Zuckerberg Speaks — No, Really! — at the SXSW Facebook Developer Garage
Today’s Facebook developer garage was a lot more satisfying than yesterday’s very scripted conversation between CEO Mark Zuckerberg and Business Week reporter Sarah Lacy. Zuckerberg took the stage for a good 45 minutes to take questions from the crowd.
He wasn’t as open as I would have liked, but I did get more of a sense of who he is and what his vision will be. During a question from a gentleman who wanted to know why there is no network for Palestine, he revealed that Facebook will one day move away from top-down dictated networks and instead, allow users to build their own networks.
He also talked about Facebook’s concerns with regard to moving their service into China as they continue to internationalize.
Yesterday, I wrote that the problem with the Zuckerberg keynote wasn’t Sarah Lacy. The “conversation” between the two of them felt scripted because it was scripted. I stand by most of what I wrote, although I have to say that given his response to the Q&A today, I’d say that Zuckerberg may not love his bubble as much as I thought he did.
I had a lot of impressions throughout Zuckerberg’s talk, and I tweeted each of them. Here are my tweets — and the relevant tweets of my friends — in chronological order:
- Me: Zuckerberg is taking questions from this developer audience. I asked him what he’d like to see developers build that would patch some holes
- Me: Zuckerberg gave me kind of a non-answer. I want to know what he would like to see developers build that would really add value to his vision
- Me: Still, even though he’s still being a closed book. I do appreciate the fact that he’s here and talking to us.
- Eston Bond: @tetesegehen what holes? product holes or feature holes?
- Me: @eston feature holes, like privacy stuff we were talking about last night. Or not being able to hold onto content that people share
- Eston: @tetesegehen you couldn’t fix that kind of stuff through platform anyway. that’d be like trying to patch a windows feature by installin word
- Me: @eston did you see what the drop.io guys were talking about?

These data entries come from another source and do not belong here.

(* ===== verification/StoreSpec.v ===== *)
(** * The contract of a session store

    What every [SessionStore] promises, in terms of the entries a caller can see, and what
    follows for its callers. *)

From S2P Require Import Prelude Store.

(** The entries of a store, expired ones included. *)
Abbreviation entries := (Z → option Entry).

(** The entry of [cid] a caller can see at a time. *)
Definition visible (m : entries) (now cid : Z) : option Entry :=
  e ← m cid;
  if now <? expires_at_ms e then Some e else None.

(** Two states no caller can tell apart from [now] on: they may differ in expired entries. *)
Definition same_from (now : Z) (m m' : entries) : Prop :=
  ∀ cid later, now ≤ later → visible m later cid = visible m' later cid.

Definition set_entry (cid : Z) (o : option Entry) (m : entries) : entries :=
  λ c, if decide (c = cid) then o else m c.

#[global] Instance same_from_equiv now : Equivalence (same_from now).
Proof.
  split; [by intros m c t|by intros m m' H c t Ht; rewrite H|].
  intros m1 m2 m3 H1 H2 c t Ht. by rewrite H1, H2.
Qed.

#[global] Instance visible_proper now : Proper (same_from now ==> (=) ==> (=)) (λ m, visible m now).
Proof. intros m m' H c ? <-. by apply H. Qed.

#[global] Instance set_entry_proper now cid o :
  Proper (same_from now ==> same_from now) (set_entry cid o).
Proof. intros m m' H c t Ht. unfold visible, set_entry. case_decide; [done|]. by apply H. Qed.

Lemma same_from_later now later m m' : now ≤ later → same_from now m m' → same_from later m m'.
Proof. intros Hl H c t Ht. apply H. lia. Qed.

(** The contract: every operation returns (no panic), and its result and effect are those of a
    map from connections to entries in which expired entries count as absent. *)
Class LawfulStore (S : Type) `{!SessionStore S} : Type := {
  store_ok : S → Prop;
  entry_of : S → entries;
  load_law s cid now :
    store_ok s → ∃ s',
      load cid now s = (Ok (to_versioned <$> visible (entry_of s) now cid), s') ∧ store_ok s' ∧
      same_from now (entry_of s) (entry_of s');
  cas_law s cid expected r ttl now :
    store_ok s → ∃ s',
      let current := version <$> visible (entry_of s) now cid in
      let e := next_entry current r ttl now in
      compare_and_swap cid expected r ttl now s =
        (if decide (current = expected) then Ok (to_versioned e) else Err (CasConflict expected current), s') ∧
      store_ok s' ∧
      same_from now (if decide (current = expected) then set_entry cid (Some e) (entry_of s) else entry_of s)
        (entry_of s');
  upsert_law s cid r ttl now :
    store_ok s → ∃ s',
      let e := next_entry (version <$> visible (entry_of s) now cid) r ttl now in
      upsert cid r ttl now s = (Ok (to_versioned e), s') ∧ store_ok s' ∧
      same_from now (set_entry cid (Some e) (entry_of s)) (entry_of s');
  delete_law s cid :
    store_ok s → ∃ s',
      delete_session cid s = (Ok (), s') ∧ store_ok s' ∧
      ∀ now, same_from now (set_entry cid None (entry_of s)) (entry_of s');
  scan_law s now limit :
    store_ok s → 0 ≤ limit → ∃ s' removed,
      scan_expired now limit s = (Ok removed, s') ∧ store_ok s' ∧
      zlen removed ≤ limit ∧ NoDup removed ∧
      (∀ cid, cid ∈ removed → ∃ e, entry_of s cid = Some e ∧ expires_at_ms e ≤ now) ∧
      (∀ cid, entry_of s' cid = if decide (cid ∈ removed) then None else entry_of s cid) ∧
      (zlen removed < limit → ∀ cid e, entry_of s' cid = Some e → now < expires_at_ms e);
}.

(* ------------------------------------------------------------------ *)
(** ** Runs of a store against the abstract map *)
(* ------------------------------------------------------------------ *)

Inductive store_request : Type :=
| Load (cid now_ms : Z)
| CompareAndSwap (cid : Z) (expected : option Z) (r : SessionRecord) (ttl_ms now_ms : Z)
| Upsert (cid : Z) (r : SessionRecord) (ttl_ms now_ms : Z)
| Delete (cid : Z)
| ScanExpired (now_ms limit : Z).

Inductive store_response : Type :=
| Loaded (r : option VersionedRecord)
| Written (r : VersionedRecord)
| Deleted
| Removed (cids : list Z).

Section Runs.
Context {S : Type} `{!SessionStore S}.

Definition respond {A} (f : A → store_response) (m : ST S StoreError A) : ST S StoreError store_response :=
  a ← m; mret (f a).

Definition serve (q : store_request) : ST S StoreError store_response :=
  match q with
  | Load cid now => respond Loaded (load cid now)
  | CompareAndSwap cid expected r ttl now => respond Written (compare_and_swap cid expected r ttl now)
  | Upsert cid r ttl now => respond Written (upsert cid r ttl now)
  | Delete cid => respond (λ _, Deleted) (delete_session cid)
  | ScanExpired now limit => respond Removed (scan_expired now limit)
  end.

Fixpoint serve_all (qs : list store_request) (s : S) : list (outcome StoreError store_response) * S :=
  match qs with
  | [] => ([], s)
  | q :: qs' =>
      let '(o, s1) := serve q s in
      let '(os, s2) := serve_all qs' s1 in
      (o :: os, s2)
  end.

End Runs.

(** The abstract store: a map that only writes and deletes change. *)
Definition spec_state (q : store_request) (m : entries) : entries :=
  match q with
  | Load _ _ | ScanExpired _ _ => m
  | CompareAndSwap cid expected r ttl now =>
      let current := version <$> visible m now cid in
      if decide (current = expected) then set_entry cid (Some (next_entry current r ttl now)) m else m
  | Upsert cid r ttl now =>
      set_entry cid (Some (next_entry (version <$> visible m now cid) r ttl now)) m
  | Delete cid => set_entry cid None m
  end.

(** The answers it allows: one each, except that a scan may report any connections without a
    live entry, each once and at most [limit] of them. *)
Definition spec_answer (q : store_request) (m : entries) (o : outcome StoreError store_response) : Prop :=
  match q with
  | Load cid now => o = Ok (Loaded (to_versioned <$> visible m now cid))
  | CompareAndSwap cid expected r ttl now =>
      let current := version <$> visible m now cid in
      o = if decide (current = expected) then Ok (Written (to_versioned (next_entry current r ttl now)))
          else Err (CasConflict expected current)
  | Upsert cid r ttl now =>
      o = Ok (Written (to_versioned (next_entry (version <$> visible m now cid) r ttl now)))
  | Delete _ => o = Ok Deleted
  | ScanExpired now limit =>
      ∃ removed, o = Ok (Removed removed) ∧ zlen removed ≤ limit ∧ NoDup removed ∧
                 ∀ cid, cid ∈ removed → visible m now cid = None
  end.

Fixpoint spec_run (qs : list store_request) (m : entries) (os : list (outcome StoreError store_response)) : Prop :=
  match qs, os with
  | [], [] => True
  | q :: qs', o :: os' => spec_answer q m o ∧ spec_run qs' (spec_state q m) os'
  | _, _ => False
  end.

(** The clock of the requests does not run backwards, and limits are unsigned. *)
Fixpoint clocked (now : Z) (qs : list store_request) : Prop :=
  match qs with
  | [] => True
  | (Load _ t | CompareAndSwap _ _ _ _ t | Upsert _ _ _ t) :: qs' => now ≤ t ∧ clocked t qs'
  | Delete _ :: qs' => clocked now qs'
  | ScanExpired t limit :: qs' => now ≤ t ∧ 0 ≤ limit ∧ clocked t qs'
  end.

- @eston They’re building a private place within Facebook to share and permission information. That strikes me as a stopgap measure.
- Me: What is the view on sharing information with the government? Good question!
- Me: I’m really glad that Facebook is taking the China and privacy issue seriously.
- Me: I love this Q&A, I have much more of a sense of who Zuckerberg is than from the keynote. His eyes light up when he talks about geekery.
- Me: @scobleizer is asking Zuckerberg some very tough questions about people getting kicked off.
- Me: Zuckerberg says that there’s a standard appeals process, he doesn’t think it’s true that people can’t get back into the site.
- Me: Zuckerberg says that they’re going to allow users to create their own networks in the future. “Facebook Curmudgeons” network, anyone?
What I really got out of this talk — apart from all the geeky insights — is that Facebook is more open that it first appears. They really do care about reaching out to the developer community. The problem is that they are not yet reaching out beyond the developers.
Ordinary users — like some of my friends who are still in college, or older people — are fed up with all the application invites, multiple inputs and user interface conventions they don’t understand. Those are the issues that Facebook will need to increasingly connect with users over.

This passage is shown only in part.